====== Task input ======
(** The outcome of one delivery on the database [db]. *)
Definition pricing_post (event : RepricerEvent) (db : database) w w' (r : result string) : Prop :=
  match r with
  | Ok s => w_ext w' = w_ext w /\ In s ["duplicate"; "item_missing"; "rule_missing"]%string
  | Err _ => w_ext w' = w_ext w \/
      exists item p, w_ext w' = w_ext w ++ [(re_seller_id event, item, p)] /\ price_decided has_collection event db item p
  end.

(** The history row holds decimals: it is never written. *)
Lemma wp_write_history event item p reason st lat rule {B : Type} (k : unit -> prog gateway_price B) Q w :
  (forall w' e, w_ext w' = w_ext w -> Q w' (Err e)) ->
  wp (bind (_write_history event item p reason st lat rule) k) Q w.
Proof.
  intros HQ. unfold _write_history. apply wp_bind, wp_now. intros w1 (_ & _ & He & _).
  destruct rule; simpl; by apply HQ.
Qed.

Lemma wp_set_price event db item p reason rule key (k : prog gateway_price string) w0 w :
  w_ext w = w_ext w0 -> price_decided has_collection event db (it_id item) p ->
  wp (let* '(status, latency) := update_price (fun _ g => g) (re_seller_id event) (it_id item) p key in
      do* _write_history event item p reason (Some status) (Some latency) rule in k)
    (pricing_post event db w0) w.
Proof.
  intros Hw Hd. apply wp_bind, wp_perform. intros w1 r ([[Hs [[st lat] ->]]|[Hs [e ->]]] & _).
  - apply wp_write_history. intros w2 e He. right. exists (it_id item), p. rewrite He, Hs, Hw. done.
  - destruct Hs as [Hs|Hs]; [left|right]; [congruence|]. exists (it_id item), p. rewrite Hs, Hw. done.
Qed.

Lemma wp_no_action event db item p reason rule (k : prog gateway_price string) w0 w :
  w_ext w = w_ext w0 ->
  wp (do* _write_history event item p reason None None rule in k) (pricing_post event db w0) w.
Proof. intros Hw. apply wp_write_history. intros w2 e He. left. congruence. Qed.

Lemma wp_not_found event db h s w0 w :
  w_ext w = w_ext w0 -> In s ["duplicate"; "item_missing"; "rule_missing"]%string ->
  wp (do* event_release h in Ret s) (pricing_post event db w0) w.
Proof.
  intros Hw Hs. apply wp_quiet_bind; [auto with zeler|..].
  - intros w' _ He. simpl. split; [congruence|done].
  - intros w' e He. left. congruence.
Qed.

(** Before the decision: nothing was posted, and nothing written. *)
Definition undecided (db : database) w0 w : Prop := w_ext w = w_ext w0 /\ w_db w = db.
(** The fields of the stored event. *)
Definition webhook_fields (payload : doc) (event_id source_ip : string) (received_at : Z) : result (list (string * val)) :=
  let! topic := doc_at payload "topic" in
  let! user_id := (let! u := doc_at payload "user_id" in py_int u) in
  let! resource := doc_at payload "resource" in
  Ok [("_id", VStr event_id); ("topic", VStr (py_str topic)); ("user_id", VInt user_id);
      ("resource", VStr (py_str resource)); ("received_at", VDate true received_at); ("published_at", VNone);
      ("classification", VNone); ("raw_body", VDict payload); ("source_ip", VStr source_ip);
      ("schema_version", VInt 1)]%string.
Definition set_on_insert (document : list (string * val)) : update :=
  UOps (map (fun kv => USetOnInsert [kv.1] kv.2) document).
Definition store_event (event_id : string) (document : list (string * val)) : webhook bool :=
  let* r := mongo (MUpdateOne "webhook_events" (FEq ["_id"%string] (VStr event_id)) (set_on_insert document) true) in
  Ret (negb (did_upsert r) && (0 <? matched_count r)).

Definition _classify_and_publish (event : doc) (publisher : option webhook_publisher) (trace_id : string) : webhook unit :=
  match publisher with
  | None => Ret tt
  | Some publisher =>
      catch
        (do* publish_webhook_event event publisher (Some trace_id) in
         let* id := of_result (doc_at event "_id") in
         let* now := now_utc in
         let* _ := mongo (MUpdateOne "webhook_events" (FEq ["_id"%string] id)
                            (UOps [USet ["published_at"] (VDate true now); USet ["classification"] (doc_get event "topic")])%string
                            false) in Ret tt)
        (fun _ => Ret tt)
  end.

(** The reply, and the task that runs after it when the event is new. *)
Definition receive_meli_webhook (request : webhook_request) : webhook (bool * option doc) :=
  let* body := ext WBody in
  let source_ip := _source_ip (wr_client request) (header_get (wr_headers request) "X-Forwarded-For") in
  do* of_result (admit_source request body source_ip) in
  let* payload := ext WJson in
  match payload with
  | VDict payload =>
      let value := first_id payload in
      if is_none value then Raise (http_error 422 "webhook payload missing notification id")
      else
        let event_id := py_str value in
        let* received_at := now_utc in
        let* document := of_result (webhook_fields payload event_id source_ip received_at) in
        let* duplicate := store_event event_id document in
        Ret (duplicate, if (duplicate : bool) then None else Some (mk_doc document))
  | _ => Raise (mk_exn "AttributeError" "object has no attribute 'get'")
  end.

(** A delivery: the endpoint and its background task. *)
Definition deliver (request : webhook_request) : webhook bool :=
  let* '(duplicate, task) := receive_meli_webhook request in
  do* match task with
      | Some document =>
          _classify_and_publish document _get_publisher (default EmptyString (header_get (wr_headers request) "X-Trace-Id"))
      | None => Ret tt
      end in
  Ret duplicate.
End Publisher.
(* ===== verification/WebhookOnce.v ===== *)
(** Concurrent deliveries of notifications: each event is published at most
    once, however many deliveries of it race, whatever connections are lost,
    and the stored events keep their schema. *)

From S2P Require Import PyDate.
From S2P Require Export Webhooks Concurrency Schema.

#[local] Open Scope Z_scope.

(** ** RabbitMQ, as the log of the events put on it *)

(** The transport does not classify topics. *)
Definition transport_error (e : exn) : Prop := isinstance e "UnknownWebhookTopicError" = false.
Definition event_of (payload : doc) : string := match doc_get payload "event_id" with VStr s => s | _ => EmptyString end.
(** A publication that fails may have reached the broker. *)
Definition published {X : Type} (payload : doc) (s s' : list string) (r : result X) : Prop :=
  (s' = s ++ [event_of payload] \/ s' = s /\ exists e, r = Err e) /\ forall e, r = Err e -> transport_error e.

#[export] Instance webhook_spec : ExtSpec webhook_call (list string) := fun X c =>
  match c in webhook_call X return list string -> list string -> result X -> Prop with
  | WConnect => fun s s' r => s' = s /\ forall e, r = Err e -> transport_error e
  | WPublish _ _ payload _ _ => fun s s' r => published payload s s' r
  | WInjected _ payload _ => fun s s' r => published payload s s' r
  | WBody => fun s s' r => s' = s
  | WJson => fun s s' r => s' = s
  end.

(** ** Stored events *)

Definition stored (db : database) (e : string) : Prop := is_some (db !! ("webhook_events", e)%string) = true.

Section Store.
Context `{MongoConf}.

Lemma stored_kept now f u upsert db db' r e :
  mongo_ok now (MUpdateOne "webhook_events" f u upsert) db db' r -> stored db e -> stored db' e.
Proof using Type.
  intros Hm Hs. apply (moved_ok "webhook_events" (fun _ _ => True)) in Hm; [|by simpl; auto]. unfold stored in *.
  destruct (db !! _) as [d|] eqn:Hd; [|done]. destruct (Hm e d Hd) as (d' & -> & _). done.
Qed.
======
====== Task input ======
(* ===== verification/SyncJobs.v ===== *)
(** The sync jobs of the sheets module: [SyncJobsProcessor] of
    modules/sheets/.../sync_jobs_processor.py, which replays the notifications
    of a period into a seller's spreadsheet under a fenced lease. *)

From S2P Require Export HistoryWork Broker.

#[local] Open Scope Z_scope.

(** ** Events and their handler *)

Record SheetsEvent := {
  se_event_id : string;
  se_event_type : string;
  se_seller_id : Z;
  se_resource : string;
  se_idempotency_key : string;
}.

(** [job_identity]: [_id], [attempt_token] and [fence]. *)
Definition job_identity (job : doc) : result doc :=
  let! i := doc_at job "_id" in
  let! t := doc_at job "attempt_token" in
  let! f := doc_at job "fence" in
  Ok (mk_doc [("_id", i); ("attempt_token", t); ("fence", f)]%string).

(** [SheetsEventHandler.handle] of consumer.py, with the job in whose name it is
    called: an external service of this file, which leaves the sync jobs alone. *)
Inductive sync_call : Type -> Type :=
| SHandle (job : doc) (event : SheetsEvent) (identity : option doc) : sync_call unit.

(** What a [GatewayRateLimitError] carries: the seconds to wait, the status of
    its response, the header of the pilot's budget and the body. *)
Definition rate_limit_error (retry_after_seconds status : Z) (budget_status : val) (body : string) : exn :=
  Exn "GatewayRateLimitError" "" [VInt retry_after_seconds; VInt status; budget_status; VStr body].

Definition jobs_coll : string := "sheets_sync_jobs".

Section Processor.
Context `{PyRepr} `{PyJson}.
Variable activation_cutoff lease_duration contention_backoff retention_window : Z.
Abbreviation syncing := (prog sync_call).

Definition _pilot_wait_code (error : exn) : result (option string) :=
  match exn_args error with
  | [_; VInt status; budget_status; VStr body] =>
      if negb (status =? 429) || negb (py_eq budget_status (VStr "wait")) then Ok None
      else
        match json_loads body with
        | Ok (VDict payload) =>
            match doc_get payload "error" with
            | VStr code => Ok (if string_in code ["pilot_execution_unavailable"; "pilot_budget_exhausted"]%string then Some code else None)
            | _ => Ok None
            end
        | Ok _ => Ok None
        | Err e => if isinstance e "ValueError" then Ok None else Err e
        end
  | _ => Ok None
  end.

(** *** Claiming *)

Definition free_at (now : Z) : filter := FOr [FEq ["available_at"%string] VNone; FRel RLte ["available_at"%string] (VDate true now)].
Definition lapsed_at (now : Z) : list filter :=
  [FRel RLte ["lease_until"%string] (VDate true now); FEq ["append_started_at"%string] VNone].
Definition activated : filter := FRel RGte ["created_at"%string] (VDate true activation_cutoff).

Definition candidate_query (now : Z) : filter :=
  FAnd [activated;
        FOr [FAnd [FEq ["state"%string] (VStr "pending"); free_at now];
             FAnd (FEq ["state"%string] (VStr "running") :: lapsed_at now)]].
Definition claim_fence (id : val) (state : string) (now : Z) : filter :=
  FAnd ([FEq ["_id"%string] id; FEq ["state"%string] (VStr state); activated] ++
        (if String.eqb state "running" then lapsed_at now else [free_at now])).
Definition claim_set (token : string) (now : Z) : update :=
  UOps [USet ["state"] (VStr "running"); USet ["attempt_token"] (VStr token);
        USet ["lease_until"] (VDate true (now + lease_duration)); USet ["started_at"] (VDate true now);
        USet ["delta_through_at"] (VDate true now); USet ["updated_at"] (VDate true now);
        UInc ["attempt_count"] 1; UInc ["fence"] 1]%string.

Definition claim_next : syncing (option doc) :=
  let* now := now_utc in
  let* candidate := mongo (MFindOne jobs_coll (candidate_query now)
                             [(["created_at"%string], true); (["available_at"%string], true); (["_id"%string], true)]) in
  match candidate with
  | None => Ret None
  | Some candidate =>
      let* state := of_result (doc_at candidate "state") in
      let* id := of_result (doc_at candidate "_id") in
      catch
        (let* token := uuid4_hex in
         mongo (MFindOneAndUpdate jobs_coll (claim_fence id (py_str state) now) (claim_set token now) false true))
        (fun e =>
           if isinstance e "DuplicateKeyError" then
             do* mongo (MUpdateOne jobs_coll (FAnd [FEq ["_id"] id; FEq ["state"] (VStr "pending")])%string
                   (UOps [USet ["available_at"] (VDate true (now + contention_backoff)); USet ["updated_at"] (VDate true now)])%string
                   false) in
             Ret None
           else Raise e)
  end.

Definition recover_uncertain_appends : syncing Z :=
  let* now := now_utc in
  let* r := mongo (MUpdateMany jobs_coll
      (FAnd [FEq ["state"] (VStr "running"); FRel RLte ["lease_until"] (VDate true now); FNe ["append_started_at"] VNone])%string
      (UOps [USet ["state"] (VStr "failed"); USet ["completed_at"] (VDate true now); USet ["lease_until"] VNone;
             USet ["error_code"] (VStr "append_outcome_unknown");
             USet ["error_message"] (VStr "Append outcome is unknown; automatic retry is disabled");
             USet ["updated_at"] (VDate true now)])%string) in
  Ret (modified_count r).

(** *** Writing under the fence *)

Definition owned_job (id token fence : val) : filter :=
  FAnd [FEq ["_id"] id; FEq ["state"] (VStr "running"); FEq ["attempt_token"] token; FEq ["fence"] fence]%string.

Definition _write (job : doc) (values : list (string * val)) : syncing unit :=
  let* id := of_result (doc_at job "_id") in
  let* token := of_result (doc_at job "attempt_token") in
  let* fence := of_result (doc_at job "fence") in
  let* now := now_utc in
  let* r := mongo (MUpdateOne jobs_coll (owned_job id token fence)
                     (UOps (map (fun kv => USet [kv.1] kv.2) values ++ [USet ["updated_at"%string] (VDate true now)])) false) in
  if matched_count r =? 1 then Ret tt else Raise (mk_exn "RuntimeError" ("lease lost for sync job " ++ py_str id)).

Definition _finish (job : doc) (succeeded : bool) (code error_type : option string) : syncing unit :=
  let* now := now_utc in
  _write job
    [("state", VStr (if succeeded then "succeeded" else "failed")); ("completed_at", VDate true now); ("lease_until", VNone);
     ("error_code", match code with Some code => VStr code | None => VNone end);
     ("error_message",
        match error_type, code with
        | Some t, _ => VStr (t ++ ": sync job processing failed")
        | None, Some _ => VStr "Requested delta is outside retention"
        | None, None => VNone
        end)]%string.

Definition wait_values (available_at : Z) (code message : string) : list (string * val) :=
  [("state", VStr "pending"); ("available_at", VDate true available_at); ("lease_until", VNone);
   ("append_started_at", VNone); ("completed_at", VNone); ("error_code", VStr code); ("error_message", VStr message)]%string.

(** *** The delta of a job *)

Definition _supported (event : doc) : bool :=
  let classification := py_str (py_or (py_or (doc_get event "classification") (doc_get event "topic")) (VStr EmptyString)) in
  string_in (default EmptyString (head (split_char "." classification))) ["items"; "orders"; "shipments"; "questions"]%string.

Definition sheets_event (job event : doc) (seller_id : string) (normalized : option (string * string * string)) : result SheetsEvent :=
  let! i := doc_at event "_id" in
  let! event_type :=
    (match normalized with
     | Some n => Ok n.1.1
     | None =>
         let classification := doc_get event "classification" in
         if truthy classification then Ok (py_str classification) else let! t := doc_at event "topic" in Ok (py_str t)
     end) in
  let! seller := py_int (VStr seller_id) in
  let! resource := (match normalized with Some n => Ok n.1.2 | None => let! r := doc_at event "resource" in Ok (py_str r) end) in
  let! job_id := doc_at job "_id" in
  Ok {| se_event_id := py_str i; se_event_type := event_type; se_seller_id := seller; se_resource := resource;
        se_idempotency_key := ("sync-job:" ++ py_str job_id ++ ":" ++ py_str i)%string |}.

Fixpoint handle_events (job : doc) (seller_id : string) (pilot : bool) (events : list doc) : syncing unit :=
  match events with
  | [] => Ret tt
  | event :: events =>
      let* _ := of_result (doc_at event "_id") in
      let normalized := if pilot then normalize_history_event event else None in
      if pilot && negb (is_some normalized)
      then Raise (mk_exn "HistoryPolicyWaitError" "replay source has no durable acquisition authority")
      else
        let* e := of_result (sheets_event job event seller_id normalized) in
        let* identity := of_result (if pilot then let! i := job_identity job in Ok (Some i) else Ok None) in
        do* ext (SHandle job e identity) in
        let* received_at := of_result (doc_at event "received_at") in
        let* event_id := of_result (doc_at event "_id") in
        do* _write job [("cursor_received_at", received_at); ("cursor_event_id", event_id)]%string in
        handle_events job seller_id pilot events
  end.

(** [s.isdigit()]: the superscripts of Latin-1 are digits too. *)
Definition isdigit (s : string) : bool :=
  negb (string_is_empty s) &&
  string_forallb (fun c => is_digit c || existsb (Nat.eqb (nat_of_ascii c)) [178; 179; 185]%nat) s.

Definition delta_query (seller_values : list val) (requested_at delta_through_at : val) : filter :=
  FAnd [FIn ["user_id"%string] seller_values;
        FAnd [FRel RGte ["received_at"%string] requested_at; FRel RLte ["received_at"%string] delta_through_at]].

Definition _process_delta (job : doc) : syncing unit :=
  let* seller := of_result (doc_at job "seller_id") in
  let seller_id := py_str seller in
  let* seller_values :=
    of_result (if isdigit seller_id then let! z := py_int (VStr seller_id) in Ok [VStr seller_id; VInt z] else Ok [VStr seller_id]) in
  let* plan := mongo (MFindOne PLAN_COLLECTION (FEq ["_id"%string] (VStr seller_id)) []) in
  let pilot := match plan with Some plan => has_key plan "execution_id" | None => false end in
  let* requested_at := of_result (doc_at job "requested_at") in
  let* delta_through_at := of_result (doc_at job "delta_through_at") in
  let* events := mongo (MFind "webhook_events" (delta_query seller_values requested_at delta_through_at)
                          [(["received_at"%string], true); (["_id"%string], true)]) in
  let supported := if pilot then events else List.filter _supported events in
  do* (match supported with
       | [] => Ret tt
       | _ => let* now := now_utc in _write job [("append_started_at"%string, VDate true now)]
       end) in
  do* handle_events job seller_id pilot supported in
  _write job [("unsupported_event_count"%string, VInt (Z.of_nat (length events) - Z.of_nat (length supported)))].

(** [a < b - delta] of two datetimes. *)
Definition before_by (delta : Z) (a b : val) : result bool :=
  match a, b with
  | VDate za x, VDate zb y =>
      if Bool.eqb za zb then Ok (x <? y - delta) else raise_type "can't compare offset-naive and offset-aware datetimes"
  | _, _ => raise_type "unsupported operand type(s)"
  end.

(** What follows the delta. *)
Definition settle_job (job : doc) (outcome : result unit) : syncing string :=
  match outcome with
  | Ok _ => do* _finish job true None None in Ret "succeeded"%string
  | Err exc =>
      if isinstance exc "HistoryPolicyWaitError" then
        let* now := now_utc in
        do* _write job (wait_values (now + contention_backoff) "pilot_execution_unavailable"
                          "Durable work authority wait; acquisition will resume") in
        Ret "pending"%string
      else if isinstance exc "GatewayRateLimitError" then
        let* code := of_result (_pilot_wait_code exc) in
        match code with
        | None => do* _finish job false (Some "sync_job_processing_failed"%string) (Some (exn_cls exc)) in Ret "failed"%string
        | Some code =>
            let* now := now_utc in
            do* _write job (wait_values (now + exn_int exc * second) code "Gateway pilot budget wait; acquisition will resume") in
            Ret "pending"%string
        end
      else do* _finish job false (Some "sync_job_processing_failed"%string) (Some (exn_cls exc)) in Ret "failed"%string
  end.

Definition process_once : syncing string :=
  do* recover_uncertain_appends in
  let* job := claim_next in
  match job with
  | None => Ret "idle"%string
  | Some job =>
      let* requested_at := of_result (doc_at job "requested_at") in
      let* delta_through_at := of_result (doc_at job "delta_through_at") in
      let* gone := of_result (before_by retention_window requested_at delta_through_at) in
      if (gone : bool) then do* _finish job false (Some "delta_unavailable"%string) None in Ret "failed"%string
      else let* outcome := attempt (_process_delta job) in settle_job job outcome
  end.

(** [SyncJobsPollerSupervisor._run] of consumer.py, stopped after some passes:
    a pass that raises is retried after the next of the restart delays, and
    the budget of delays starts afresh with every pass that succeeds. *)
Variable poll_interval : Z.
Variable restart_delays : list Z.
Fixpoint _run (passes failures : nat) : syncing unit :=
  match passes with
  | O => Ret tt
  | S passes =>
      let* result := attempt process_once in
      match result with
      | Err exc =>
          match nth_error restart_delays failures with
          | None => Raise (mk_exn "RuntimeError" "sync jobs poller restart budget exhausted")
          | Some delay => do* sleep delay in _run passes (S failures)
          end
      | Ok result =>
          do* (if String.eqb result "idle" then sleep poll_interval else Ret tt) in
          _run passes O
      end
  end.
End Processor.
======
→ What the task requires
The word to find is "acquisition". Copy every line of the data that holds it.

→ Answer for this exercise
      then Raise (mk_exn "HistoryPolicyWaitError" "replay source has no durable acquisition authority")
                          "Durable work authority wait; acquisition will resume") in
            do* _write job (wait_values (now + exn_int exc * second) code "Gateway pilot budget wait; acquisition will resume") in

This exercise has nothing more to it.